Alaska unlocks the door and walks into the sitting room. She steps right over his body on the wood, where his limbs are splayed straight out and his skin is starting to get very cold. She goes to the butterfly case and opens it. Then, just for the sake of it, she dusts the butterflies off with one of his monogrammed pink handkerchiefs.
She goes to the kitchen and leaves the garden door open. She hopes Denali will come in the morning.
The villa is hers now, the art, the decorated rooms, and the man’s fortune. She can leave. She can start a new life. But she knows that she won’t.
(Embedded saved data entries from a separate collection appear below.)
(** * TaskModal: the task editing session of tududi

    A shallow embedding of [frontend/components/Task/TaskModal.tsx]: the
    React component that edits one task, loads the recurring parent of a
    generated instance, fetches the task-intelligence flag and the
    available tags, and hands the edited task to its owner on save.

    JavaScript objects are finite maps from property names to values,
    [useState] cells are the fields of a record, and a handler is a
    function from the values its closure captured to the list of calls it
    makes (state setters and outside calls, in program order). One turn
    of the event loop runs one callback, commits the setter calls it made
    as one update (React batches them into a single render) and then runs
    the effects whose dependencies changed. An [async] function is cut at
    its [await]: the part before it, and the part that runs when the
    awaited call comes back. *)

From Stdlib Require Import QArith Qround.
From stdpp Require Import gmap strings list fin_maps.

Set Warnings "-register-all".

Local Open Scope string_scope.
Local Open Scope list_scope.

(** ** JavaScript values *)

(** A JavaScript number. The finite doubles are a subset of the
    rationals; the model admits every rational, which is more than the
    code can receive and changes no branch taken below. *)
Inductive number : Type :=
| Finite (q : Q)
| NegZero
| NaN
| Infinity (negative : bool).

Inductive jsval : Type :=
| VUndefined
| VNull
| VBool (b : bool)
| VNum (n : number)
| VStr (s : string)
| VArr (l : list jsval)
| VObj (fields : list (string * jsval)).

(** An object such as a [Task] is a finite map from property names to
    values; a missing property reads as [undefined]. *)
Abbreviation Task := (gmap string jsval).

Definition get (o : Task) (k : string) : jsval := default VUndefined (o !! k).

Definition is_integer (q : Q) : bool := Qeq_bool q (inject_Z (Qfloor q)).

Definition number_is_zero (n : number) : bool :=
  match n with
  | Finite q => Qeq_bool q 0
  | NegZero => true
  | _ => false
  end.

(** ToBoolean *)
Definition truthy (v : jsval) : bool :=
  match v with
  | VUndefined | VNull => false
  | VBool b => b
  | VNum NaN => false
  | VNum n => negb (number_is_zero n)
  | VStr s => negb (String.eqb s "")
  | VArr _ | VObj _ => true
  end.

Definition number_eq (a b : number) : bool :=
  match a, b with
  | Finite x, Finite y => Qeq_bool x y
  | Finite x, NegZero | NegZero, Finite x => Qeq_bool x 0
  | NegZero, NegZero => true
  | Infinity s, Infinity s' => Bool.eqb s s'
  | _, _ => false
  end.

(** [===] on primitives. Two object or array operands are equal only
    when they are the same reference, which no comparison in this
    component relies on; they compare unequal here. *)
Definition strict_eq (a b : jsval) : bool :=
  match a, b with
  | VUndefined, VUndefined => true
  | VNull, VNull => true
  | VBool x, VBool y => Bool.eqb x y
  | VNum x, VNum y => number_eq x y
  | VStr x, VStr y => String.eqb x y
  | _, _ => false
  end.

(** Property read [v.k] on a value; on [undefined] and [null] the code
    only reads through [?.]. *)
Definition prop (v : jsval) (k : string) : jsval :=
  match v with
  | VObj fields =>
      match List.find (fun kv => String.eqb (fst kv) k) fields with
      | Some kv => snd kv
      | None => VUndefined
      end
  | _ => VUndefined
  end.

(** ** Priority *)

(** Modelled from the spec: [PriorityType] is declared in
    [entities/Task], which is not part of the sources at hand; the data
    model lists the priorities as low, medium and high. *)
Definition PriorityType : list string := ["low"; "medium"; "high"].

(** The argument of [getPriorityString]:
    [PriorityType | number | undefined]. *)
Inductive priority_arg : Type :=
| PNumber (n : number)
| PString (s : string)
| PUndefined.

Definition well_typed_priority (p : priority_arg) : Prop :=
  match p with
  | PString s => In s PriorityType
  | _ => True
  end.

(** [priorityNames[priority]]: the element whose index is the canonical
    decimal string of the number, [undefined] when there is none. *)
Definition index_by_number (names : list string) (n : number) : option string :=
  match n with
  | Finite q =>
      if is_integer q && (0 <=? Qfloor q)%Z
      then nth_error names (Z.to_nat (Qfloor q))
      else None
  | NegZero => nth_error names 0
  | NaN | Infinity _ => None
  end.

(** [x || 'medium'] on a string or [undefined]. *)
Definition or_medium (x : option string) : string :=
  match x with
  | Some s => if String.eqb s "" then "medium" else s
  | None => "medium"
  end.

Definition getPriorityString (priority : priority_arg) : string :=
  match priority with
  | PNumber n =>
      let priorityNames := ["low"; "medium"; "high"] in
      or_medium (index_by_number priorityNames n)
  | PString s => or_medium (Some s)
  | PUndefined => or_medium None
  end.

(** ** The task-name analyzer *)

Record TaskAnalysis := {
  due_date_candidate : option string;
  priority_candidate : option string
}.

Fixpoint contains (needle hay : string) : bool :=
  String.prefix needle hay ||
  match hay with
  | EmptyString => false
  | String _ rest => contains needle rest
  end.

Definition date_words : list string := ["today"; "tomorrow"].
Definition priority_words : list string := PriorityType.

(** Modelled from the spec: [analyzeTaskName] lives in
    [utils/taskIntelligenceService], which is not part of the sources at
    hand. The spec describes it as a pure function from the title to a
    small suggestion set (a candidate due date, a candidate priority
    keyword) found by string pattern matching, and gives one case: the
    title "Pay rent tomorrow" yields a due-date candidate for
    "tomorrow". *)
Definition analyzeTaskName (title : string) : TaskAnalysis :=
  {| due_date_candidate := List.find (fun w => contains w title) date_words;
     priority_candidate := List.find (fun w => contains w title) priority_words |}.

(** ** The project picker *)

Module Project.
(** [entities/Project]: the fields the modal reads. [id] is optional
    ([undefined] when missing). *)
Record t := {
  id : jsval;
  name : string;
  active : bool
}.
End Project.

Record Picker := {
  filteredProjects : list Project.t;
  newProjectName : string;
  dropdownOpen : bool;
  isCreatingProject : bool
}.

Section ProjectPicker.

(** [String.prototype.toLowerCase], which works on Unicode text; the
    model takes it as given. *)
Variable toLowerCase : string -> string.

Definition handleProjectSearch (projects : list Project.t) (value : string)
    (pk : Picker) : Picker :=
  let query := toLowerCase value in
  {| newProjectName := query;
     dropdownOpen := true;
     filteredProjects :=
       List.filter
         (fun project => contains query (toLowerCase (Project.name project)))
         projects;
     isCreatingProject := isCreatingProject pk |}.

End ProjectPicker.

(** The picker's side of [handleProjectSelection]. *)
Definition handleProjectSelection_picker (project : Project.t) (pk : Picker)
  : Picker :=
  {| newProjectName := Project.name project;
     dropdownOpen := false;
     filteredProjects := filteredProjects pk;
     isCreatingProject := isCreatingProject pk |}.

(** [setNewProjectName], [setDropdownOpen], [setFilteredProjects] and
    [setIsCreatingProject] with a value. *)
Definition with_newProjectName (v : string) (pk : Picker) : Picker :=
  {| newProjectName := v;
     dropdownOpen := dropdownOpen pk;
     filteredProjects := filteredProjects pk;
     isCreatingProject := isCreatingProject pk |}.

Definition with_dropdownOpen (b : bool) (pk : Picker) : Picker :=
  {| newProjectName := newProjectName pk;
     dropdownOpen := b;
     filteredProjects := filteredProjects pk;
     isCreatingProject := isCreatingProject pk |}.

Definition with_filteredProjects (v : list Project.t) (pk : Picker) : Picker :=
  {| newProjectName := newProjectName pk;
     dropdownOpen := dropdownOpen pk;
     filteredProjects := v;
     isCreatingProject := isCreatingProject pk |}.

Definition with_isCreatingProject (b : bool) (pk : Picker) : Picker :=
  {| newProjectName := newProjectName pk;
     dropdownOpen := dropdownOpen pk;
     filteredProjects := filteredProjects pk;
     isCreatingProject := b |}.

(** [projects?.find((project) => project.id === task.project_id)] *)
Definition currentProject (projects : list Project.t) (t : Task)
  : option Project.t :=
  List.find
    (fun project => strict_eq (Project.id project) (get t "project_id"))
    projects.

(** ** Props, state and the calls a handler makes *)

(** The props the model keeps. [task] and [projects] are dependencies of
    an effect and are compared by reference there, so each carries the
    identity of the object passed ([task_ref], [projects_ref]);
    [projects] is typed [Project[]]; [onEditParentTask] records whether
    the optional callback was given. *)
Record Props := {
  isOpen : bool;
  task : Task;
  task_ref : nat;
  projects : list Project.t;
  projects_ref : nat;
  onEditParentTask : bool
}.

(** The [useState] cells of the component; the four of the project
    picker are the fields of [picker]. Left out are [expandedSections]
    and [isTimelineExpanded], which no handler or effect below reads and
    which only their own toggles write, and the reference to the modal's
    element. *)
Record State := {
  formData : Task;
  tags : list jsval;
  isClosing : bool;
  showConfirmDialog : bool;
  localAvailableTags : list jsval;
  tagsLoaded : bool;
  parentTask : option Task;
  parentTaskLoading : bool;
  taskAnalysis : option TaskAnalysis;
  taskIntelligenceEnabled : bool;
  picker : Picker
}.

(** Calls that leave the component. *)
Inductive effect : Type :=
| FetchTaskById (id : jsval)
| GetTaskIntelligenceEnabled
| FetchTags
| ConsoleError (msg : string) (err : jsval)
| OnSave (payload : Task)
| OnClose
| OnEditParentTask (parent : Task)
| OnDelete (id : jsval)
| OnCreateProject (name : string)
| ShowSuccessToast (key : string) (uuid name : jsval)
| ShowSuccessMessage (key : string)
| ShowErrorToast (key : string)
| SetTimeout (ms : nat).

(** One call made by a handler: a state setter (with a value, or with an
    updater for [setFormData]), the setters of the project picker's cells
    that a handler calls side by side ([Pick], as one update of
    [picker]), or a call that leaves the component. [ShowSuccessToast] is
    [showSuccessToast] with the link to the task, [ShowSuccessMessage]
    with a plain text. *)
Inductive action : Type :=
| SetFormData (u : Task -> Task)
| SetTags (v : list jsval)
| SetIsClosing (b : bool)
| SetShowConfirmDialog (b : bool)
| SetLocalAvailableTags (v : list jsval)
| SetTagsLoaded (b : bool)
| SetParentTask (v : option Task)
| SetParentTaskLoading (b : bool)
| SetTaskAnalysis (v : option TaskAnalysis)
| SetTaskIntelligenceEnabled (b : bool)
| Pick (u : Picker -> Picker)
| Do (e : effect).

(** [setFormData(v)] with a value rather than an updater. *)
Definition SetFormDataTo (v : Task) : action := SetFormData (fun _ => v).

(** ** Handlers and effects of the component *)

(** [task.tags?.map((tag) => tag.name) || []]; [tags] is typed
    [Tag[] | undefined]. *)
Definition tag_names (t : Task) : list jsval :=
  match t !! "tags" with
  | Some (VArr l) => map (fun tag => prop tag "name") l
  | _ => []
  end.

(** [tags.map((tag) => ({ name: tag }))] *)
Definition tag_objects (names : list jsval) : jsval :=
  VArr (map (fun n => VObj [("name", n)]) names).

(** The text of a title; [name] is typed [string]. *)
Definition text_of (v : jsval) : string :=
  match v with
  | VStr s => s
  | _ => ""
  end.

Definition fetchParentTask (p : Props) : list action :=
  if truthy (get (task p) "recurring_parent_id") && isOpen p
  then [SetParentTaskLoading true;
        Do (FetchTaskById (get (task p) "recurring_parent_id"))]
  else [SetParentTask None].

(** The rest of [fetchParentTask] after the [await]: the fetch resolved
    with [parent], or was rejected with [err]; [finally] runs in both. *)
Definition fetchParentTask_resolved (parent : Task) : list action :=
  [SetParentTask (Some parent); SetParentTaskLoading false].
She is Alaska, the girl who let herself be bought for less than her worth. And now, she is Alaska, the woman who will stay and take in the strays. This is her home. Someone needs to rule over the gilded cage. Maybe she is of him, after all.
Someone needs to dust the butterflies, and do the pink handkerchiefs not still bear his initials?
Denali does not come in the morning. Denali never returns to the villa, and never comes back through the garden door, because in the eyes of a friend she now sees pointy-toed boots. No longer boots that strike like fire, but boots that strike like ice.